在SPE聚合物中,源自功能单体的单位与来自交联剂的单位的比例可以从约5∶1到约1∶100。已发现在约1∶3至1∶20范围中的比例是特别有效的。例如,1∶4的比例在热聚合产生的聚合物中提供了有效的吸附剂,且1∶19的比例在低温UV聚合产生的聚合物中提供了有效的吸附剂。
虽然EGDMA和二乙烯基苯(DVB)是优选的交联剂,也可以使用其它的能够交联功能双丙烯酰胺聚合物的单体。该交联剂的反应活性最好与功能单体类似。适当的交联剂包括,但不仅限于,乙二醇二甲基丙烯酸酯(EGDMA),甘油二甲基丙烯酸酯(GDMA),三甲基丙烯酸酯(TRIM),二乙烯基苯(DVB)和三羟甲基丙烷三甲基丙烯酸酯。
本领域的技术人员能够选择一些适用于某一特定系统的其它单体和交联剂。
为在固定的黄曲霉毒素中供分析使用,最终的聚合物可装入或装在合适的用作SPE吸附剂单元的柱、试管、针、膜、棒或平整表面中,或与这些部件集成为一体。SPE吸附剂载体最好选择为不发荧光的材料,在这一点上看,其将不会对吸附的黄曲霉毒素的荧光检测造成干扰,或者其以可控的背景值发荧光。聚合物最好是粉末或预制的整块材料装入,如在市售的空SPE盒中所见的一样,其以一层靠在预制熔合物上,或作为一均匀层施加在棒、试管、针、膜或平整表面上。
图1所示为一个典型的单元。一个空的圆柱形SPE盒1(可从例如英国Poole的Supelco公司买到)具有一个喷出口2和在其入口的支持法兰3。该盒由塑料材料制造,具有合适的低荧光,且在黄曲霉毒素的受激发荧光的条件下理想地不发荧光。多孔熔合物4,最好是非荧光材料如聚四氟乙烯(PTFE),并且横过可以接近喷出口2的孔径。粉末形式的聚合物吸附剂装入盒中,形成聚合物层5。另一个保持熔合物6放在聚合物层5的上表面上。替代地,适当形状的多孔聚合物单体放在熔合物4的顶上。

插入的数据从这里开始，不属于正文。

(* ===== verification/SstBuilder.v ===== *)
(** SST assembly of [format/sst_builder.rs]: sorted entries in, a complete
    block-based table out - data blocks, index block, properties block,
    metaindex block, footer - and the proof that every part can be found and
    decoded again. *)

From S2P Require Import Prelude Varint InternalKey Checksum Footer Block BlockBuilders Properties.

Definition DATA_BLOCK_RESTART_INTERVAL : Z := 16.
Definition INDEX_BLOCK_RESTART_INTERVAL : Z := 1.
Definition TARGET_BLOCK_SIZE : Z := 4096.
Definition FORMAT_VERSION : Z := 7.

Module SstBuilderOptions.
Record SstBuilderOptions : Type := {
  checksum_type : ChecksumType;
  comparator_name : bytes;
  column_family_id : Z;
  column_family_name : bytes;
  base_context_checksum : Z;
  external_sst_global_seqno : option Z
}.

Definition default : SstBuilderOptions :=
  {| checksum_type := XxH3;
     comparator_name := BYTEWISE_COMPARATOR_NAME;
     column_family_id := 0;
     column_family_name := str "default";
     base_context_checksum := 0x1;
     external_sst_global_seqno := None |}.
End SstBuilderOptions.
Abbreviation SstBuilderOptions := SstBuilderOptions.SstBuilderOptions.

在使用SPE单元时,从可能含有黄曲霉毒素的物质中提取的液体注入盒中,(自然地或通过抽吸)使其流过吸收层5,通过喷出口3流出该盒。样品中的任何黄曲霉毒素(如果有的话)被聚合物吸收,在熔合物6下面、在聚合物的上部区域中形成了一层或带。
通过将该单元插入到例如在WO 2006/123189中所述的分析荧光计中,这样形成的SPE吸附剂单元可用于定量分析所吸附的黄曲霉毒素,上述专利的全文在此引入作为参考。
在分析过程中为了降低背景荧光,在盒的表面上提供一个不透明的区或条是有用的,以覆盖正好在将出现所吸附的黄曲霉毒素的荧光带的区域之下的聚合物。该效果可由该盒的另一个不透明区或条得益增补,所述另一个不透明区或条正好在熔合物6或将出现荧光带的区域之上。

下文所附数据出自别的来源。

(* ===== verification/Failures.v ===== *)
(** What compaction does with keys too short to be internal keys: the error
    paths of a job of [compaction/mod.rs]. *)

From S2P Require Import Prelude InternalKey Checksum Footer Block BlockBuilders Properties SstBuilder FileReader SstReader Loader.
From S2P Require Import Cmp Source Kmerge LoserTree Strategy Compaction Sharding.
Import InternalKey.

(** ** One source, whose keys are never compared, and two *)

Section FewSources.
Context {Src C : Type} `{MSL : MergeSourceLaws Src} `{KeyComparator C}.

(** The tree over a single leaf. *)
Definition single (s : Src) : LoserTreeMerger Src :=
  {| sources := [s]; tree := [NONE_YET]; winner := 0; k_padded := 1 |}.

Lemma single_new s : lt_new C [s] = Ok (single s).
Proof. reflexivity. Qed.

Lemma single_run {St} fuel s (f : bytes -> bytes -> St -> St) st :
  source_ok s -> (length (contents s) <= fuel)%nat ->
  exists s', lt_run C fuel (single s) f st = Ok (single s', feed f st (contents s)).
Proof.
  revert s st. induction fuel as [|fuel IH]; intros s st Hs Hf; cbn [lt_run single sources winner];
    change (len [s] <=? 0) with false; cbv iota; rewrite (index_at_ok [s] 0 s), bind_Ok by done;
    rewrite peek_contents, bind_Ok by done; destruct (contents s) as [|[k v] l] eqn:Hc; cbn [head];
    [by exists s|cbn in Hf; lia|by exists s|].
  destruct (advance_contents s (k, v) l Hs Hc) as [Hs' Hc'].
  destruct (IH (advance s) (f k v st) Hs') as (s' & Hr); [rewrite Hc'; cbn in Hf; lia|].
  exists s'. rewrite Hc' in Hr. exact Hr.
Qed.

(** Two leaves meet in one match. *)
Lemma pair_new s1 s2 e1 e2 l1 l2 :
  source_ok s1 -> source_ok s2 -> contents s1 = e1 :: l1 -> contents s2 = e2 :: l2 ->
  compare_with_prefix C e1.1 e2.1 = Panic -> lt_new C [s1; s2] = Panic.
Proof.
  intros Ho1 Ho2 Hc1 Hc2 Hp. unfold lt_new. change (next_power_of_two (Z.max (len [s1; s2]) 1)) with 2.
  set (self := {| sources := [s1; s2]; tree := _; winner := 0; k_padded := 2 |}).
  assert (peek_at self 0 = Ok (Some e1)) as H1 by (etransitivity; [exact (peek_contents s1 Ho1)|by rewrite Hc1]).
  assert (peek_at self 1 = Ok (Some e2)) as H2 by (etransitivity; [exact (peek_contents s2 Ho2)|by rewrite Hc2]).
  assert (less C self 0 1 = Panic) as Hless.
  { unfold less. rewrite H1, bind_Ok, H2, bind_Ok. destruct e1, e2. cbn [fst] in Hp. by rewrite Hp. }
  unfold build, height. change (Z.to_nat (Z.log2 self.(k_padded))) with 1%nat. cbn [build_subtree].
  change (self.(k_padded) <=? 1) with false. change (self.(k_padded) <=? 2 * 1) with true. cbv iota.
  rewrite bind_Ok. change (self.(k_padded) <=? 2 * 1 + 1) with true. cbv iota. rewrite bind_Ok.
  change (2 * 1 - self.(k_padded)) with 0.
  change (2 * 1 + 1 - self.(k_padded)) with 1. by rewrite Hless.
Qed.
End FewSources.

Section OneSourceCompaction.
Context `{ChecksumLib} `{Profile}.

(** The callback skips what does not decode. *)
Lemma select_skips `{CompactionStrategy T} (st : Visit T) es :
  visit_all st es = visit_all st (filter (fun e => ikey_valid e.1) es).
Proof.
  revert st. induction es as [|e es IH]; intros st; [done|]. rewrite filter_cons.
  case_decide as Hv; [apply IH|]. cbn [visit_all foldl]. fold (visit_all (visit e.1 e.2 st) es).
  unfold visit. rewrite split_short by done. apply IH.
Qed.

Lemma compact_single `{CompactionStrategy T} s opts (t : T) :
  arena_ok s ->
  compact_with_strategy [s] opts t =
    (let st := visit_all (visit_new t) (filter (fun e => ikey_valid e.1) (window s)) in
     sst ← build_sst st.(output) opts.(sst_builder); Ok (st.(Strategy.strategy), sst)).
Proof.
  intros Hs. unfold compact_with_strategy. cbn [Kmerge.new LoserTree_impl]. rewrite single_new, bind_Ok, bind_Ok.
  cbn [run LoserTree_impl lt_merger].
  destruct (single_run (C := InternalKeyComparator) (merge_fuel [s]) s (visit (T := T)) (visit_new t))
    as (s' & ->); [exact Hs| |].
  { pose proof (merge_fuel_enough [s]) as Hf. unfold inputs in Hf. cbn [fmap list_fmap concat] in Hf.
    by rewrite app_nil_r in Hf. }
  rewrite bind_Ok, bind_Ok. cbv zeta. by rewrite <- select_skips.
Qed.
End OneSourceCompaction.

(** ** Properties *)

Section Failures.
Context `{ChecksumLib} `{Profile}.

(** With a single source malformed entries are skipped: whatever the keys
    and the strategy, the job's result is that of the source without them. *)
Lemma malformed_skipped `{CompactionStrategy T} s opts (t : T) :
  arena_ok s ->
  let clean := filter (fun e => ikey_valid e.1) (window s) in
  arena_bytes clean < 2 ^ 32 ->
  compact_with_strategy [s] opts t = compact_with_strategy [arena_of clean] opts t.
Proof.
  cbv zeta. intros Hs Hb. set (clean := filter _ (window s)) in *.
  destruct (build_ok (push_all builder_new clean) clean) as (Ha & _ & Hw).
  { exact (push_all_repr builder_new [] clean builder_new_repr Hb). }
  rewrite !compact_single by done. unfold arena_of. rewrite Hw. unfold clean.
  by rewrite list_filter_filter_l by done.
Qed.

(** With a second source they are not: the merger compares the two first
    keys before the callback can skip either, and panics. *)
Lemma malformed_panics `{CompactionStrategy T} s1 s2 e1 e2 l1 l2 opts (t : T) :
  arena_ok s1 -> arena_ok s2 -> window s1 = e1 :: l1 -> window s2 = e2 :: l2 ->
  len e1.1 < 8 \/ len e2.1 < 8 ->
  compact_with_strategy [s1; s2] opts t = Panic.
Proof.
  intros Ha1 Ha2 Hw1 Hw2 Hs. unfold compact_with_strategy. cbn [Kmerge.new LoserTree_impl].
  enough (compare_with_prefix InternalKeyComparator e1.1 e2.1 = Panic) as Hc
    by by rewrite (pair_new (MSL := ArenaSource_laws) (C := InternalKeyComparator) s1 s2 e1 e2 l1 l2 Ha1 Ha2 Hw1 Hw2 Hc).
  change (internal_compare e1.1 e2.1 = Panic). unfold internal_compare. destruct (decide (ikey_valid e1.1)) as [Hv|Hv].
  - rewrite (key_split_ok e1.1), bind_Ok by done. rewrite (key_split_short e2.1); [done|]. unfold ikey_valid in *. lia.
  - by rewrite (key_split_short e1.1).
Qed.

(** C39: Keys too short to be internal keys, under any strategy: with a single
    source they are skipped - the result is that of the source without them -
    but with two sources, of which one starts with such a key, the merger
    compares the first keys before the callback can skip one, and panics. *)
Theorem malformed_keys `{CompactionStrategy T} opts (t : T) :
  (forall s, arena_ok s ->
    let clean := filter (fun e => ikey_valid e.1) (window s) in
    arena_bytes clean < 2 ^ 32 ->
    compact_with_strategy [s] opts t = compact_with_strategy [arena_of clean] opts t) /\
  (forall s1 s2 e1 e2 l1 l2,
    arena_ok s1 -> arena_ok s2 -> window s1 = e1 :: l1 -> window s2 = e2 :: l2 ->
    len e1.1 < 8 \/ len e2.1 < 8 ->
    compact_with_strategy [s1; s2] opts t = Panic).
Proof. split; [intros s; apply malformed_skipped|intros s1 s2 e1 e2 l1 l2; apply malformed_panics]. Qed.
End Failures.

(** ** Sources with malformed keys *)

#[local] Instance dev_profile : Profile := true.

(** A key of four bytes between two internal keys. *)
Definition dirty_run : list entry :=
  [(make_ikey (str "a") 769, str "1"); (str "oops", str "2"); (make_ikey (str "b") 513, str "3")].

Lemma arena_of_ok es : arena_bytes es < 2 ^ 32 -> arena_ok (arena_of es) /\ window (arena_of es) = es.
Proof.
  intros Hb. destruct (build_ok (push_all builder_new es) es) as (Ha & _ & Hw); [|done].
  exact (push_all_repr builder_new [] es builder_new_repr Hb).
Qed.

Definition failing_options : CompactionOptions := {| sst_builder := SstBuilderOptions.default |}.

Lemma malformed_keys_witness :
  let clean := filter (fun e => ikey_valid e.1) (window (arena_of dirty_run)) in
  compact_with_strategy [arena_of dirty_run] failing_options BottommostStrategy_ =
    compact_with_strategy [arena_of clean] failing_options BottommostStrategy_ /\
  compact_with_strategy [arena_of [(str "oops", [])]; arena_of dirty_run] failing_options BottommostStrategy_ = Panic.
Proof.
  destruct (malformed_keys failing_options BottommostStrategy_) as [Hskip Hpanic]. split.
  - apply (Hskip (arena_of dirty_run)); [apply arena_of_ok; reflexivity|vm_compute; reflexivity].
  - apply (Hpanic (arena_of [(str "oops", [])]) (arena_of dirty_run) (str "oops", [])
      (make_ikey (str "a") 769, str "1") [] (tail dirty_run)); [apply arena_of_ok; reflexivity..|reflexivity|reflexivity|left; reflexivity].
Defined.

所述不透明区可以通过在装入聚合物后在盒上贴上胶纸而形成,如纸胶带或电气绝缘胶带,最好是黑色胶带。另外,胶带可在装入聚合物前施加,如果聚合物的上层高度可以准确地预测的话。
在以准确控制的条件装入聚合物的一个商业化工艺中,可以使用在制造过程中例如通过涂覆或喷洒不透明材料而形成不透明区的盒。
这种减少背景荧光的技术也适用于其它SPE盒,或前面提到的含有矿物吸附剂的微型柱,其中以吸附剂材料形成吸附化合物的荧光带。因此,它形成了本发明的另一个方面,与上述的本发明聚合物吸附剂的用途无关。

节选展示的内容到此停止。